赤い狼 壱






え。ちょっと待って。待ってててて。今すんごい音したんですけど。私の頭が不自然に右に飛んでいったんですけど。左から物凄い力の拳が飛んできたんですけど。どなたですかね?




「私が犯人見付ける前に自覚がある人は挙手なさい。」



「そんなんで手ぇ挙げるわけないじゃないのー。」



「そこのピンク頭ぁあああぁあ!!お前じゃないか!さっき私の頭を飛ばしたのはー!」



「あらやだ。人聞き悪いわ~。俺はそんなことやってねぇよー。いたいけな俺を犯人扱いするなんて稚春ちゃんはなんて酷い子なのっ!俺が犯人だっていう証拠を見せて見ろよ~。おー、さっき殴った右手が痛ぇじゃねぇの。」



「やっぱりお前が犯人じゃねーか!!」




ひらひら。顔を歪めながら右手を振るピンク頭、銀を冷ややかな目で見る。


え、なにこの子。
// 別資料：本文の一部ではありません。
(** ** The polling loop *)

(** X9. The polling loop stops at the first finished operation. It
    resolves with [r] exactly when [r] is finished and is reached by polls
    of operations that were all unfinished; it rejects with [e] exactly when
    a poll of an unfinished operation, reached in the same way, rejects with
    [e]; and [fuel] polls do not suffice exactly when they all resolve with
    an unfinished operation. *)
Theorem polling_stops_at_first_done (fuel : nat) (sdk : Sdk) (operation : Operation) :
  (forall r, pollUntilDone fuel sdk operation = Some (inr r) <->
             exists k, k <= fuel /\ pollsTo sdk k operation r /\
                       op_done r = true) /\
  (forall e, pollUntilDone fuel sdk operation = Some (inl e) <->
             exists k last, k < fuel /\ pollsTo sdk k operation last /\
                            op_done last = false /\
                            getVideosOperation sdk last = inl e) /\
  (pollUntilDone fuel sdk operation = None <->
   exists last, pollsTo sdk fuel operation last /\ op_done last = false).
Proof.
  revert operation; induction fuel as [|fuel IH]; intros operation.
  - cbn [pollUntilDone]. destruct (op_done operation) eqn:Hd.
    + split; [|split].
      * intros r. split.
        -- intros [= <-]. exists 0. cbn [pollsTo]. auto.
        -- intros (k & Hk & Hp & _). assert (k = 0) by lia. subst k.
           cbn [pollsTo] in Hp. now subst r.
      * intros e. split; [discriminate|]. intros (k & _ & Hk & _). lia.
      * split; [discriminate|]. intros (last & Hp & Hl).
        cbn [pollsTo] in Hp. congruence.
    + split; [|split].
      * intros r. split; [discriminate|].
        intros (k & Hk & Hp & Hr). assert (k = 0) by lia. subst k.
        cbn [pollsTo] in Hp. congruence.
      * intros e. split; [discriminate|]. intros (k & _ & Hk & _). lia.
      * split; [|reflexivity]. intros _. exists operation.
        cbn [pollsTo]. auto.
  - cbn [pollUntilDone]. destruct (op_done operation) eqn:Hd.
    + split; [|split].
      * intros r. split.
        -- intros [= <-]. exists 0. cbn [pollsTo]. repeat split; auto; lia.
        -- intros (k & Hk & Hp & _). destruct k as [|k]; cbn [pollsTo] in Hp.
           ++ now subst r.
           ++ destruct Hp as [Hp _]. congruence.
      * intros e. split; [discriminate|].
        intros (k & last & _ & Hp & Hl & _).
        destruct k as [|k]; cbn [pollsTo] in Hp.
        -- congruence.
        -- destruct Hp as [Hp _]. congruence.
      * split; [discriminate|]. intros (last & Hp & _).
        cbn [pollsTo] in Hp. destruct Hp as [Hp _]. congruence.
    + destruct (getVideosOperation sdk operation) as [e0|next] eqn:Hg.
      * split; [|split].
        -- intros r. split; [discriminate|].
           intros (k & _ & Hp & Hr). destruct k as [|k]; cbn [pollsTo] in Hp.
           ++ congruence.
           ++ destruct Hp as (_ & next & Hn & _). congruence.
        -- intros e. split.
           ++ intros [= <-]. exists 0, operation. cbn [pollsTo].
              repeat split; auto; lia.
           ++ intros (k & last & _ & Hp & Hl & He).
              destruct k as [|k]; cbn [pollsTo] in Hp.
              ** subst last. congruence.
              ** destruct Hp as (_ & next & Hn & _). congruence.
        -- split; [discriminate|]. intros (last & Hp & _).
           cbn [pollsTo] in Hp. destruct Hp as (_ & next & Hn & _). congruence.
      * destruct (IH next) as (IHr & IHe & IHn). split; [|split].
        -- intros r. rewrite IHr. split.
           ++ intros (k & Hk & Hp & Hr). exists (S k). cbn [pollsTo].
              split; [lia|]. split; [|exact Hr]. split; [exact Hd|].
              exists next. auto.
           ++ intros (k & Hk & Hp & Hr). destruct k as [|k]; cbn [pollsTo] in Hp.
              ** congruence.
              ** destruct Hp as (_ & next' & Hn & Hp).
                 assert (next' = next) by congruence. subst next'.
                 exists k. repeat split; auto; lia.
        -- intros e. rewrite IHe. split.
           ++ intros (k & last & Hk & Hp & Hl & He). exists (S k), last.
              cbn [pollsTo]. split; [lia|]. split; [|auto].
              split; [exact Hd|]. exists next. auto.
           ++ intros (k & last & Hk & Hp & Hl & He).
              destruct k as [|k]; cbn [pollsTo] in Hp.
              ** subst last. congruence.
              ** destruct Hp as (_ & next' & Hn & Hp).
                 assert (next' = next) by congruence. subst next'.
                 exists k, last. repeat split; auto; lia.
        -- rewrite IHn. split.
           ++ intros (last & Hp & Hl). exists last. cbn [pollsTo].
              split; [|exact Hl]. split; [exact Hd|]. exists next. auto.
           ++ intros (last & Hp & Hl). cbn [pollsTo] in Hp.
              destruct Hp as (_ & next' & Hn & Hp).
              assert (next' = next) by congruence. subst next'.
              exists last. auto.
Qed.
自分で犯人と思われる証拠言っちゃったよ。馬鹿なの?馬鹿なの!?





と、




「稚春?大人しく人の話は聞こうって小学校で習わなかったのかな?」



「ひいっ!!」




恐ろしいほど低い声の棗……いや、棗様が私の耳の軟骨辺りをつまんで引っ張ってきた。


いだだだだだ!!ちぎれる!耳がちぎれる!!




「ちゃんと聞こうね?」



「はぃいいー!!」



「じゃあ、気を取り直して…。さっ言ったように俺等はここで仕事してるんだけど、その仕事がちょっと特殊でね。飲食店の経営の仕事をやってるんだ。そんな大きなものではないんだけど。まぁ俺らは店を貸してひとまずの金を貸して店をやりたい奴に好きに経営させてるだけなんだけどね?今のとこは、ざっとこのくらいの店が出てるよ。ほら。」




棗がそう言いながらいつ、どこから出したのか不明なパソコンの画面をこっちに向けて私に見せる。


速。凄い速かった。え、何?棗ってマジシャンなのっ!?今の神並みに速かったんだけど!